DESCRIPTION OF THE TASK: Your task is to quote the listing below exactly, beginning with its first line and ending on the line bearing "From Stdlib Require Import".

○ ○ ○

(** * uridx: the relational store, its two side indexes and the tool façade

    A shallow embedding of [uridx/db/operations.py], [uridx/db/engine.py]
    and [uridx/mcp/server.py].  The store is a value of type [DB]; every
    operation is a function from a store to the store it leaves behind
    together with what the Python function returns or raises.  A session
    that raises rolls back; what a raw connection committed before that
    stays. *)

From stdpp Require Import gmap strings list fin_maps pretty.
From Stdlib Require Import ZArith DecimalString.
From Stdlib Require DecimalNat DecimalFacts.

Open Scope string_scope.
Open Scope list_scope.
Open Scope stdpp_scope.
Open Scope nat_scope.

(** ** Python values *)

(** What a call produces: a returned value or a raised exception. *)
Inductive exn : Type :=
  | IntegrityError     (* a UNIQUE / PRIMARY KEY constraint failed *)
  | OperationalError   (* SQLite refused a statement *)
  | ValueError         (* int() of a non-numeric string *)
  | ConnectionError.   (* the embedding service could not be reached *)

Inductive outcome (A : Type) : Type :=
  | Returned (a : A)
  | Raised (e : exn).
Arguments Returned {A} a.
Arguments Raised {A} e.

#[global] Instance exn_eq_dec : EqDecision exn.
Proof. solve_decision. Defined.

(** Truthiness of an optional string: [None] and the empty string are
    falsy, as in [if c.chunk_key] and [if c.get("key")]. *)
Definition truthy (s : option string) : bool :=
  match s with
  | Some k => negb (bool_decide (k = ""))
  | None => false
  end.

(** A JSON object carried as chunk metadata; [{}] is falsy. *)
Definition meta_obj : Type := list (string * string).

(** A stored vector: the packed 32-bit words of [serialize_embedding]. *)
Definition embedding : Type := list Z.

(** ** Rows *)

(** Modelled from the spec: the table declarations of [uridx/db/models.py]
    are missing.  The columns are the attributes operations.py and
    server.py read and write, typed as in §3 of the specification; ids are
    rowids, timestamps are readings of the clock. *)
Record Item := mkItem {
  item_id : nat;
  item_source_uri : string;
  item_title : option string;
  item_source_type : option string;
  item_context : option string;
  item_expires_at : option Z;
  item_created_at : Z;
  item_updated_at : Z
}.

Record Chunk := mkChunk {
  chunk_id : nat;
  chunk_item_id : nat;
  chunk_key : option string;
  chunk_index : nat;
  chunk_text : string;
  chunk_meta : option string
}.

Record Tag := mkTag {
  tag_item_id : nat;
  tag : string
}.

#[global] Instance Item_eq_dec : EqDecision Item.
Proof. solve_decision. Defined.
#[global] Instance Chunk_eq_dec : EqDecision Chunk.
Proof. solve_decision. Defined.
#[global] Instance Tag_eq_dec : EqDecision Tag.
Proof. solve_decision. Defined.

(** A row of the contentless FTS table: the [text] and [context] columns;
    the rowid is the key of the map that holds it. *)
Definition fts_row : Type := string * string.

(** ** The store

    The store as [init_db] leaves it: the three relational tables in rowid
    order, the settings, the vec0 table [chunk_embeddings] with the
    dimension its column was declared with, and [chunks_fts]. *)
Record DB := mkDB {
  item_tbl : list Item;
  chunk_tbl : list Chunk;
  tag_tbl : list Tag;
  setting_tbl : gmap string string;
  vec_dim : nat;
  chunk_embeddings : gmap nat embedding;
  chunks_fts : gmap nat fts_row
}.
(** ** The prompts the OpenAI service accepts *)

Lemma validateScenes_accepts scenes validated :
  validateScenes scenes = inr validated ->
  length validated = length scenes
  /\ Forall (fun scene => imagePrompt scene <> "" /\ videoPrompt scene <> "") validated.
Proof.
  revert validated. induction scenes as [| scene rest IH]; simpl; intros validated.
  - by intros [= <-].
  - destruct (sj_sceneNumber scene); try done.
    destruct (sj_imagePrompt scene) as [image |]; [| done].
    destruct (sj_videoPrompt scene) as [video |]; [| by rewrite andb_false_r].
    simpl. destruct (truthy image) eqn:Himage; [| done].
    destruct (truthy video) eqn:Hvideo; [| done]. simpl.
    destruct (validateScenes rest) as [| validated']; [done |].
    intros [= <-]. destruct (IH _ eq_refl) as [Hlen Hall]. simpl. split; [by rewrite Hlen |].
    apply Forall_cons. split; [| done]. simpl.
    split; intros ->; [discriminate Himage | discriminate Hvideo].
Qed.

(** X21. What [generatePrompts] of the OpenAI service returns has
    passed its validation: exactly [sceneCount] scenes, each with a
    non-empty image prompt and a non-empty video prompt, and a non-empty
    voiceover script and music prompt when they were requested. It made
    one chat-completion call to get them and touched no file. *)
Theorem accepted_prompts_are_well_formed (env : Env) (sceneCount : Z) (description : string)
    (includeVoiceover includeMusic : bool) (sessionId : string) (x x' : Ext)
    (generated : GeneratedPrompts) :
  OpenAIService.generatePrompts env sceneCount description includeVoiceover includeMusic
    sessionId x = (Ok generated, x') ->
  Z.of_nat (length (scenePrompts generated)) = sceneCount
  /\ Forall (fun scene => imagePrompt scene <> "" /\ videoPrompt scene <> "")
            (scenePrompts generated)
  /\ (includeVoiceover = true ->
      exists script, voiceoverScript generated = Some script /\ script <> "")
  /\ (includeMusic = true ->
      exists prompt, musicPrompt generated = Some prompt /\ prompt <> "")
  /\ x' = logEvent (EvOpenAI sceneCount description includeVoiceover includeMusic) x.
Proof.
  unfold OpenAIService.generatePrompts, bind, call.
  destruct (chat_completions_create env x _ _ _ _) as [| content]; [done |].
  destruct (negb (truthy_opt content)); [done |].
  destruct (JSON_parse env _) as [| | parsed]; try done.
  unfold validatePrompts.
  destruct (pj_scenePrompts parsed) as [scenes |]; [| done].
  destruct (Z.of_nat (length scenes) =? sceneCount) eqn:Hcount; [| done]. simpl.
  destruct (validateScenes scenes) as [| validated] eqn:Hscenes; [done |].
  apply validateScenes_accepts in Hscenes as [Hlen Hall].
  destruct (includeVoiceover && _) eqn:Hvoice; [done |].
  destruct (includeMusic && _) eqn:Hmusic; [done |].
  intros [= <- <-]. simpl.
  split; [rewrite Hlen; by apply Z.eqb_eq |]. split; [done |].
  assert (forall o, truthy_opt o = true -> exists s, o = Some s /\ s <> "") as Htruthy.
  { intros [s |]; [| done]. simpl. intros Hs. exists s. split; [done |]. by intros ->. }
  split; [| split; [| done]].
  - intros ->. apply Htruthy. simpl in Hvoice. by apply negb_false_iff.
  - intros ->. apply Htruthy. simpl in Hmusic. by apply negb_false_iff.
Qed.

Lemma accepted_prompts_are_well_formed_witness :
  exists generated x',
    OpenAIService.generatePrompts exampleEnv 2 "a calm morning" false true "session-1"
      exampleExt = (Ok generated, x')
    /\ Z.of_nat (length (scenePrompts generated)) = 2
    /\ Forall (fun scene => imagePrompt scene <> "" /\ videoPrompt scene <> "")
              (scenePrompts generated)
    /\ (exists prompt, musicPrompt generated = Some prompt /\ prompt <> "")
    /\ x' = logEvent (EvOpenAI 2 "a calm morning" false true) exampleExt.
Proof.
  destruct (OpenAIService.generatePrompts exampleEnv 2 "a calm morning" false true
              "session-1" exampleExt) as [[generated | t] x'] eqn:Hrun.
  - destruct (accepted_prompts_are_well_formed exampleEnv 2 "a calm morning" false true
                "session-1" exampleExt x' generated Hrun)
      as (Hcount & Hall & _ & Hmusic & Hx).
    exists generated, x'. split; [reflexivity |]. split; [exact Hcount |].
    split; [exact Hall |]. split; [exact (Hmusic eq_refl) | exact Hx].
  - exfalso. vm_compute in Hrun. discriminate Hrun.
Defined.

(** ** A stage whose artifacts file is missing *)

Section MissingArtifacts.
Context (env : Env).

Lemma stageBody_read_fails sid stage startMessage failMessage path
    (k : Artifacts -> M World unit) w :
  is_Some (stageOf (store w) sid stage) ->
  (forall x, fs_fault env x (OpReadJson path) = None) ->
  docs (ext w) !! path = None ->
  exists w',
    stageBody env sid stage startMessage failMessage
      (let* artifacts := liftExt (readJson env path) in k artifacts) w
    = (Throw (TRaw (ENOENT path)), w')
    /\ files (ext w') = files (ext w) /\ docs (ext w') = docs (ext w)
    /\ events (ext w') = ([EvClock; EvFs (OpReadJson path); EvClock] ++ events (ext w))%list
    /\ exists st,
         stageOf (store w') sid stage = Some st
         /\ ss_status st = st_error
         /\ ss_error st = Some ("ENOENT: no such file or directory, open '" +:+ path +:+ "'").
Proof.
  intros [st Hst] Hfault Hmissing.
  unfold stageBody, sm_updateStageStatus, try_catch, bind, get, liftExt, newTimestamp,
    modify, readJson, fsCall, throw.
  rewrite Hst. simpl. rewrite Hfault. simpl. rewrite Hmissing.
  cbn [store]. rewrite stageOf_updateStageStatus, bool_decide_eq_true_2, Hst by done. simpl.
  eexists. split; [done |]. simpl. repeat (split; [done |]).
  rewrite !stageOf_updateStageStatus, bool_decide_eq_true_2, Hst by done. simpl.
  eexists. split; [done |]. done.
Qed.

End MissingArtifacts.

○ ○ ○

YOUR RESPONSE:
(** * uridx: the relational store, its two side indexes and the tool façade

    A shallow embedding of [uridx/db/operations.py], [uridx/db/engine.py]
    and [uridx/mcp/server.py].  The store is a value of type [DB]; every
    operation is a function from a store to the store it leaves behind
    together with what the Python function returns or raises.  A session
    that raises rolls back; what a raw connection committed before that
    stays. *)

From stdpp Require Import gmap strings list fin_maps pretty.
From Stdlib Require Import ZArith DecimalString.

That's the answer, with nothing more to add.